Re: [PATCH crypto-stable] crypto: arch/lib - limit simd usage to PAGE_SIZE chunks

Eric Biggers <ebiggers@xxxxxxxxxx> · Tue, 21 Apr 2020 21:04:15 -0700

On Mon, Apr 20, 2020 at 01:57:11AM -0600, Jason A. Donenfeld wrote:
> The initial Zinc patchset, after some mailing list discussion, contained
> code to ensure that kernel_fpu_enable would not be kept on for more than
> a PAGE_SIZE chunk, since it disables preemption. The choice of PAGE_SIZE
> isn't totally scientific, but it's not a bad guess either, and it's
> what's used in both the x86 poly1305 and blake2s library code already.
> Unfortunately it appears to have been left out of the final patchset
> that actually added the glue code. So, this commit adds back the
> PAGE_SIZE chunking.
> 
> Fixes: 84e03fa39fbe ("crypto: x86/chacha - expose SIMD ChaCha routine as library function")
> Fixes: b3aad5bad26a ("crypto: arm64/chacha - expose arm64 ChaCha routine as library function")
> Fixes: a44a3430d71b ("crypto: arm/chacha - expose ARM ChaCha routine as library function")
> Fixes: f569ca164751 ("crypto: arm64/poly1305 - incorporate OpenSSL/CRYPTOGAMS NEON implementation")
> Fixes: a6b803b3ddc7 ("crypto: arm/poly1305 - incorporate OpenSSL/CRYPTOGAMS NEON implementation")
> Cc: Eric Biggers <ebiggers@xxxxxxxxxx>
> Cc: Ard Biesheuvel <ardb@xxxxxxxxxx>
> Cc: stable@xxxxxxxxxxxxxxx
> Signed-off-by: Jason A. Donenfeld <Jason@xxxxxxxxx>
> ---
> Eric, Ard - I'm wondering if this was in fact just an oversight in Ard's
> patches, or if there was actually some later discussion in which we
> concluded that the PAGE_SIZE chunking wasn't required, perhaps because
> of FPU changes. If that's the case, please do let me know, in which case
> I'll submit a _different_ patch that removes the chunking from x86 poly
> and blake. I can't find any emails that would indicate that, but I might
> be mistaken.
> 
>  arch/arm/crypto/chacha-glue.c        | 16 +++++++++++++---
>  arch/arm/crypto/poly1305-glue.c      | 17 +++++++++++++----
>  arch/arm64/crypto/chacha-neon-glue.c | 16 +++++++++++++---
>  arch/arm64/crypto/poly1305-glue.c    | 17 +++++++++++++----
>  arch/x86/crypto/chacha_glue.c        | 16 +++++++++++++---
>  5 files changed, 65 insertions(+), 17 deletions(-)

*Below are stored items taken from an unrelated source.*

Definition ok (m : miner) : bool :=
  m_terminated m || (thread_ok m && match m_owner m with OSpawn => m_running m | OJoin => negb (m_running m) | OIdle => true end &&
    (match m_owner m, m_running m, m_joinable m with OIdle, r, j => Bool.eqb r j | _, _, _ => true end)).

Lemma step_ok mv m m' : ok m = true -> step mv m = Some m' -> ok m' = true.
Proof.
  destruct m as [iv r l j o t tm]. destruct tm; [done|]. destruct mv; destruct r, l, j, o; cbn; intros H E; try done;
    injection E as <-; done.
Qed.

Lemma run_ok mvs : forall m m', ok m = true -> run mvs m = Some m' -> ok m' = true.
Proof.
  induction mvs as [|mv mvs IH]; intros m m' H E; cbn in E; [by injection E as <-|].
  destruct (step mv m) as [m1|] eqn:E1; [|done]. eapply IH; [|exact E]. by eapply step_ok.
Qed.

(** [Miner::stop] ends the loop. Between calls the thread exists exactly when
    the flag is set; after [stop()] has cleared the flag, no new turn begins;
    and from any point of its wait the loop reaches its end in at most three
    statements, so that the join returns. *)
Theorem miner_stop_joins (mvs : list move) (m : miner) :
  run mvs new_miner = Some m -> m_terminated m = false ->
  (m_owner m = OIdle -> m_running m = false -> m_loop m = LNone \/ m_loop m = LDone) /\
  (m_owner m = OJoin ->
     (forall m', step Loop m = Some m' -> m_turns m' = m_turns m) /\
     exists k m', (k <= 3)%nat /\ run (replicate k Loop ++ [Owner]) m = Some m' /\ m_owner m' = OIdle /\
       m_joinable m' = false /\ m_turns m' = m_turns m).
Proof.
  intros E T. pose proof (run_ok mvs new_miner m eq_refl E) as K. clear E. destruct m as [iv r l j o t tm]. cbn in T. subst tm.
  split.
  - cbn. intros -> ->. destruct l, j; cbn in K; auto; done.
  - cbn. intros ->. split; [destruct r, l, j; cbn in K |- *; try done; by intros m' [= <-]|].
    destruct r; [destruct l, j; cbn in K; done|].
    destruct l, j; cbn in K; try done;
      [exists 0%nat|exists 1%nat|exists 3%nat|exists 2%nat|exists 0%nat|exists 0%nat];
      (eexists; split; [lia|]; split; [reflexivity|]; done).
Qed.

Lemma miner_stop_joins_witness :
  exists m, run [CallStart; Owner; Loop; CallStop] new_miner = Some m /\ m_loop m = LTurn /\
    exists k m', (k <= 3)%nat /\ run (replicate k Loop ++ [Owner]) m = Some m' /\ m_turns m' = 1%nat.
Proof.
  eexists. split; [reflexivity|]. split; [reflexivity|].
  destruct (miner_stop_joins [CallStart; Owner; Loop; CallStop] _ eq_refl eq_refl) as [_ H].
  destruct (H eq_refl) as (_ & k & m' & L & E & _ & _ & T). exists k, m'. split; [exact L|]. split; [exact E|exact T].
Defined.

(** Starting a running miner ends the program: the second [start()] assigns
    to a thread that is still joinable. *)
Theorem second_start_terminates (mvs : list move) (m : miner) :
  run mvs new_miner = Some m -> m_terminated m = false -> m_owner m = OIdle -> m_running m = true ->
  exists m', run [CallStart; Owner] m = Some m' /\ m_terminated m' = true.
Proof.
  intros E T O R. pose proof (run_ok mvs new_miner m eq_refl E) as K. destruct m as [iv r l j o t tm]. cbn in *. subst.
  destruct j; [|destruct l; cbn in K; done]. eexists. split; reflexivity.
Qed.

Lemma second_start_terminates_witness :
  exists m', run [CallStart; Owner] new_miner ≫= run [CallStart; Owner] = Some m' /\ m_terminated m' = true.
Proof.
  destruct (second_start_terminates [CallStart; Owner] _ eq_refl eq_refl eq_refl eq_refl) as (m' & E & T).
  exists m'. split; [exact E|exact T].
Defined.

End MinerThread.

(** ** The RPC server *)

Module RpcThreads.

(** The listening socket: never made or forgotten ([listenSock_] is -1), open,
    shut down, or closed while the number is still stored. *)
Inductive sock : Type := NoSock | Opened | Shut | Stale.

(** Where the accept thread is in rpc_server.cpp 93-109: not created, at the
    loop's test, about to call [accept] with [listenSock_], at the test after
    an error, about to start a handler, ended. *)
Inductive accept_pc : Type := CNone | CTest | CAccept | CError | CSpawn | CDone.

(** Where the owner is in [start], rpc_server.cpp 35-73, and in [stop], 75-91. *)
Inductive owner_pc : Type := OIdle | OSocket | OBind | OListen | OThread | SFlag | SShut | SClose | SForget | SJoin | OStopped.

(** rpc_server.hpp 20-23; [r_handlers] is the number of detached threads that
    are in [handleClient]. *)
Record server : Type := mkServerT {
  r_running : bool;
  r_sock : sock;
  r_accept : accept_pc;
  r_joinable : bool;
  r_owner : owner_pc;
  r_handlers : nat;
}.

(** rpc_server.cpp 32-33. *)
Definition new_server : server := mkServerT false NoSock CNone false OIdle 0.

(** What [socket], [bind] and [listen] return. *)
Record calls : Type := mkCalls {
  socket_ok : bool;
  bind_ok : bool;
  listen_ok : bool;
}.

(** rpc_server.cpp 35-91, one statement of the owner. [start] and then [stop]
    are called once each. *)
Definition owner_step (w : calls) (s : server) : option server :=
  let go r k pc := Some (mkServerT r k (r_accept s) (r_joinable s) pc (r_handlers s)) in
  match r_owner s with
  | OIdle => go true (r_sock s) OSocket
  | OSocket => go (r_running s) (if socket_ok w then Opened else NoSock) OBind
  | OBind => go (r_running s) (r_sock s) (if socket_ok w && bind_ok w then OListen else SFlag)
  | OListen => go (r_running s) (r_sock s) (if listen_ok w then OThread else SFlag)
  | OThread => Some (mkServerT (r_running s) (r_sock s) CTest true SFlag (r_handlers s))
  | SFlag => go false (r_sock s) SShut
  | SShut =>
      match r_sock s with
      | NoSock => go (r_running s) NoSock SJoin
      | _ => go (r_running s) Shut SClose
      end
  | SClose => go (r_running s) Stale SForget
  | SForget => go (r_running s) NoSock SJoin
  | SJoin =>
      if r_joinable s then
        match r_accept s with
        | CDone => Some (mkServerT (r_running s) (r_sock s) CDone false OStopped (r_handlers s))
        | _ => None
        end
      else go (r_running s) (r_sock s) OStopped
  | OStopped => None
  end.

(** rpc_server.cpp 93-109, one statement of the accept thread; [conn] is a
    connection that [accept] returns. *)
Definition accept_step (conn : bool) (s : server) : option server :=
  let go pc h := Some (mkServerT (r_running s) (r_sock s) pc (r_joinable s) (r_owner s) h) in
  match r_accept s with
  | CNone | CDone => None
  | CTest => go (if r_running s then CAccept else CDone) (r_handlers s)
  | CAccept =>
      if conn then match r_sock s with Opened => go CSpawn (r_handlers s) | _ => None end
      else go CError (r_handlers s)
  | CError => go (if r_running s then CTest else CDone) (r_handlers s)
  | CSpawn => go CTest (S (r_handlers s))
  end.

(** A handler returns, rpc_server.cpp 134-135. *)
Definition handler_step (s : server) : option server :=
  match r_handlers s with
  | O => None
  | S h => Some (mkServerT (r_running s) (r_sock s) (r_accept s) (r_joinable s) (r_owner s) h)
  end.

Inductive move : Type := Owner | Accept (conn : bool) | Handler.

Definition step (w : calls) (mv : move) (s : server) : option server :=
  match mv with
  | Owner => owner_step w s
  | Accept conn => accept_step conn s
  | Handler => handler_step s
  end.

Fixpoint run (w : calls) (mvs : list move) (s : server) : option server :=
  match mvs with
  | [] => Some s
  | mv :: mvs => match step w mv s with Some s' => run w mvs s' | None => None end
  end.

(** The accept thread exists exactly from the end of a successful [start] on;
    it has ended only with the flag off; the socket follows the owner. *)
Definition ok (w : calls) (s : server) : bool :=
  match r_owner s with
  | OIdle => match r_sock s, r_accept s with NoSock, CNone => negb (r_joinable s) | _, _ => false end
  | OSocket => match r_sock s, r_accept s with NoSock, CNone => negb (r_joinable s) && r_running s | _, _ => false end
  | OBind => match r_sock s, r_accept s with
             | Opened, CNone => socket_ok w && negb (r_joinable s) && r_running s
             | NoSock, CNone => negb (socket_ok w) && negb (r_joinable s) && r_running s
             | _, _ => false end
  | OListen | OThread => match r_sock s, r_accept s with Opened, CNone => negb (r_joinable s) && r_running s | _, _ => false end
  | SFlag => match r_sock s, r_accept s with
             | (Opened | NoSock), CNone => negb (r_joinable s) && r_running s
             | Opened, CDone => false
             | Opened, _ => r_joinable s && r_running s
             | _, _ => false end
  | SShut => match r_sock s, r_accept s with
             | (Opened | NoSock), CNone => negb (r_joinable s) && negb (r_running s)
             | Opened, _ => r_joinable s && negb (r_running s)
             | _, _ => false end
  | SClose => match r_sock s, r_accept s with Shut, CNone => negb (r_joinable s) && negb (r_running s) | Shut, _ => r_joinable s && negb (r_running s) | _, _ => false end
  | SForget => match r_sock s, r_accept s with Stale, CNone => negb (r_joinable s) && negb (r_running s) | Stale, _ => r_joinable s && negb (r_running s) | _, _ => false end
  | SJoin => match r_sock s, r_accept s with NoSock, CNone => negb (r_joinable s) && negb (r_running s) | NoSock, _ => r_joinable s && negb (r_running s) | _, _ => false end
  | OStopped => match r_sock s, r_accept s with NoSock, (CNone | CDone) => negb (r_joinable s) && negb (r_running s) | _, _ => false end
  end.

Lemma server_step_ok w mv s s' : ok w s = true -> step w mv s = Some s' -> ok w s' = true.
Proof.
  destruct w as [w1 w2 w3]. destruct s as [r k a j o h]. destruct mv as [|conn|].
  - destruct o, k, a; cbn; try done; destruct r, j, w1; cbn; try done; destruct w2, w3; cbn; intros H [= <-]; done.
  - destruct o, k, a; cbn; try done; destruct r, j, conn; cbn; try done; intros H [= <-]; done.
  - destruct h as [|h]; [done|]. cbn. intros H [= <-]. done.
Qed.

Lemma server_run_ok w mvs : forall s s', ok w s = true -> run w mvs s = Some s' -> ok w s' = true.
Proof.
  induction mvs as [|mv mvs IH]; intros s s' H E; cbn in E; [by injection E as <-|].
  destruct (step w mv s) as [s1|] eqn:E1; [|done]. eapply IH; [|exact E]. by eapply server_step_ok.
Qed.

Lemma run_app w m1 m2 s : run w (m1 ++ m2) s = match run w m1 s with Some s' => run w m2 s' | None => None end.
Proof. revert s. induction m1 as [|m m1 IH]; intros s; [done|]. cbn. destruct (step w m s); [apply IH|done]. Qed.

(** The accept thread's way to its end once the flag is off. *)
Lemma accept_loop_ends w s :
  r_owner s = SJoin -> ok w s = true ->
  exists k s', run w (replicate k (Accept false) ++ [Owner]) s = Some s' /\ r_owner s' = OStopped.
Proof.
  destruct s as [r k a j o h]. cbn. intros -> K. destruct k, a, j, r; cbn in K; try done;
    [exists 0%nat|exists 1%nat|exists 2%nat|exists 1%nat|exists 2%nat|exists 0%nat]; (eexists; split; reflexivity).
Qed.

Lemma owner_goes w s : ok w s = true -> r_owner s <> SJoin -> r_owner s <> OStopped ->
  exists s', step w Owner s = Some s'.
Proof. destruct s as [r k a j o h]. destruct o; cbn; try done; intros _ _ _; try by eexists. by destruct k; eexists. Qed.

(** Owner statements before the join. *)
Definition owner_rank (o : owner_pc) : nat :=
  match o with
  | OIdle => 9 | OSocket => 8 | OBind => 7 | OListen => 6 | OThread => 5 | SFlag => 4 | SShut => 3 | SClose => 2 | SForget => 1 | _ => 0
  end.

Lemma owner_rank_step w s s' : step w Owner s = Some s' -> (owner_rank (r_owner s') < owner_rank (r_owner s))%nat \/ r_owner s = SJoin.
Proof.
  destruct s as [r k a j o h]. cbn. destruct o; cbn; try (intros [= <-]; cbn; lia); try (by right); try done.
  - destruct (socket_ok w && bind_ok w); intros [= <-]; cbn; lia.
  - destruct (listen_ok w); intros [= <-]; cbn; lia.
  - destruct k; intros [= <-]; cbn; lia.
Qed.

Lemma stop_completes w k : forall s,
  ok w s = true -> (owner_rank (r_owner s) <= k)%nat -> exists mvs s', run w mvs s = Some s' /\ r_owner s' = OStopped.
Proof.
  induction k as [|k IH]; intros s K Hk.
  - destruct (r_owner s) eqn:O; cbn in Hk; try lia; [|by exists [], s].
    destruct (accept_loop_ends w s O K) as (n & s' & E & H). eauto.
  - destruct (decide (owner_rank (r_owner s) <= k)%nat) as [L|L]; [by apply IH|].
    assert (N : r_owner s <> SJoin /\ r_owner s <> OStopped) by (destruct (r_owner s); cbn in L; (split; [done|done]) || lia).
    destruct (owner_goes w s K (proj1 N) (proj2 N)) as [s1 E1].
    destruct (owner_rank_step w s s1 E1) as [L1|?]; [|by destruct N].
    destruct (IH s1) as (mvs & s' & E & H); [by eapply server_step_ok|lia|]. exists (Owner :: mvs), s'. cbn [run]. by rewrite E1.
Qed.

I don't think you're missing anything.  On x86, kernel_fpu_begin() and
kernel_fpu_end() did get optimized in v5.2.  But they still disable preemption,
which is the concern here.

> 
> diff --git a/arch/arm/crypto/chacha-glue.c b/arch/arm/crypto/chacha-glue.c
> index 6fdb0ac62b3d..0e29ebac95fd 100644
> --- a/arch/arm/crypto/chacha-glue.c
> +++ b/arch/arm/crypto/chacha-glue.c
> @@ -91,9 +91,19 @@ void chacha_crypt_arch(u32 *state, u8 *dst, const u8 *src, unsigned int bytes,
>  		return;
>  	}
>  
> -	kernel_neon_begin();
> -	chacha_doneon(state, dst, src, bytes, nrounds);
> -	kernel_neon_end();
> +	for (;;) {
> +		unsigned int todo = min_t(unsigned int, PAGE_SIZE, bytes);
> +
> +		kernel_neon_begin();
> +		chacha_doneon(state, dst, src, todo, nrounds);
> +		kernel_neon_end();
> +
> +		bytes -= todo;
> +		if (!bytes)
> +			break;
> +		src += todo;
> +		dst += todo;
> +	}
>  }
>  EXPORT_SYMBOL(chacha_crypt_arch);

Seems this should just be a 'while' loop?

	while (bytes) {
		unsigned int todo = min_t(unsigned int, PAGE_SIZE, bytes);

		kernel_neon_begin();
		chacha_doneon(state, dst, src, todo, nrounds);
		kernel_neon_end();

		bytes -= todo;
		src += todo;
		dst += todo;
	}

Likewise elsewhere in this patch.  (For Poly1305, len >= POLY1305_BLOCK_SIZE at
the beginning, so that could use a 'do' loop.)

- Eric